Which can be non-DU for the hull and DU for the turrets and all your sources would not be false or contradict each other in the slightest.
Speculation.
It’s enough for the turrets to be DU for that to hold true.
You keep saying it is a multi-part system where the hull is non-radioactive, but that ignores how the CBO actually wrote the table.
Look at the column for the IPM1. They explicitly wrote Improved composite armor. They have a specific vocabulary for non-DU upgrades and they used it right there.
But for the AIM, they switched the term to Heavy armor.
If the AIM hull was just the non-radioactive composite part of the system like you claim, why did they switch terms? Why not just write Improved Composite again? They changed the name because the material changed to the radioactive package defined in the Federal Register. Using the radioactive system name to describe a non-radioactive composite hull would be bad auditing.
And regarding the license, look at the specific grammar in Item 9. It authorizes DU material utilized as Armor in tank turrets and hulls.

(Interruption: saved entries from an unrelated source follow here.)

(** (termination) A broker that never answers is tried 61 times and then given up; one
    that answers before is connected to, at the attempt it answers. *)
Theorem connection_attempts :
  (forall n, attempts 0 (replicate (61 + n) false) = (61%nat, false)) /\
  (forall k rest, (k <= 60)%nat -> attempts 0 (replicate k false ++ true :: rest) = (S k, true)).
Proof.
  assert (Hstep : forall r l, attempts r (false :: l) =
    if r + 1 <=? 60 then let '(n, ok) := attempts (r + 1) l in (S n, ok) else (1%nat, false)) by done.
  assert (Hfail : forall j r n, r + Z.of_nat j = 60 -> 0 <= r -> attempts r (replicate (S j + n) false) = (S j, false)).
  { induction j as [|j IH]; intros r n Hr H0.
    - change (replicate (1 + n) false) with (false :: replicate n false). rewrite Hstep, (proj2 (Z.leb_gt _ _)) by lia. done.
    - change (replicate (S (S j) + n) false) with (false :: replicate (S j + n) false).
      rewrite Hstep, (proj2 (Z.leb_le _ _)) by lia. by rewrite (IH (r + 1) n ltac:(lia) ltac:(lia)). }
  assert (Hok : forall k r rest, r + Z.of_nat k <= 60 -> 0 <= r -> attempts r (replicate k false ++ true :: rest) = (S k, true)).
  { induction k as [|k IH]; intros r rest Hr H0; [done|].
    change (replicate (S k) false ++ true :: rest) with (false :: (replicate k false ++ true :: rest)).
    rewrite Hstep, (proj2 (Z.leb_le _ _)) by lia. by rewrite IH by lia. }
  split; [intros n; exact (Hfail 60%nat 0 n eq_refl ltac:(lia))|]. intros k rest Hk. apply Hok; lia.
Qed.

(** (error) A request of one frame, as the facades of GPIOs send to turn a device on
    or off, is not answered: the handler reads the state from a second frame, and
    the exception leaves it before anything is published. *)
Theorem facade_requests_unanswered raw replace_all accepted s m cmd :
  last_topic (fun x => String.eqb (name x) (name m)) s = Some m -> is_output m = true ->
  handle_topic_request raw replace_all accepted (name m) [FStr cmd] s =
    Throw (StdRuntimeError "attempting to request a message part outside the valid range").
Proof. intros Hm Ho. unfold handle_topic_request. cbn. rewrite Hm. cbn. by rewrite Ho. Qed.

(** (error) A configuration with a topic cannot be loaded from the database. *)
Theorem database_topics_abort servers topics : topics <> [] -> load_db_config servers topics = Fault AssertFailed.
Proof. by destruct topics. Qed.

Lemma bind_all_dup n l bound : n ∈ bound -> In n l -> bind_all bound l = Throw (StdRuntimeError "Address already in use").
Proof.
  revert bound. induction l as [|x l IH]; intros bound Hb Hin; cbn [bind_all In] in *; [done|].
  case_bool_decide as Hx; [done|]. destruct Hin as [->|Hin]; [done|]. apply IH; [|done]. apply elem_of_cons. by right.
Qed.
Lemma bind_all_incl l bound bound' n : bind_all bound l = Ret bound' -> In n l -> n ∈ bound'.
Proof.
  assert (Hsub : forall l b b', bind_all b l = Ret b' -> forall x, x ∈ b -> x ∈ b').
  { clear. induction l as [|y l IH]; intros b b'; cbn [bind_all]; [by intros [= ->]|]. case_bool_decide; [done|].
    intros Hb x Hx. eapply IH; [exact Hb|]. apply elem_of_cons. by right. }
  revert bound. induction l as [|x l IH]; intros bound; cbn [bind_all In]; [done|]. case_bool_decide; [done|].
  intros Hb [->|Hin]; [|by eapply IH]. eapply Hsub; [exact Hb|]. apply elem_of_cons. by left.
Qed.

It does not say DU is utilized in the Heavy Armor System. It says the material is utilized in the Hull. If the hull was just a steel bracket for a DU turret, the NRC would not list the hull as a utilization point for the uranium. They listed it because the uranium is physically integrated into it.
You already admitted that for the 5 prototypes, the Heavy Armor hull contains DU. The CBO states that the AIM fleet received Heavy Armor hulls. It makes zero sense for the Army to use the exact same specific name for the 5 real DU hulls and the 1,000 fake composite hulls in the same budget era. The simplest answer is that the fleet matches the prototypes.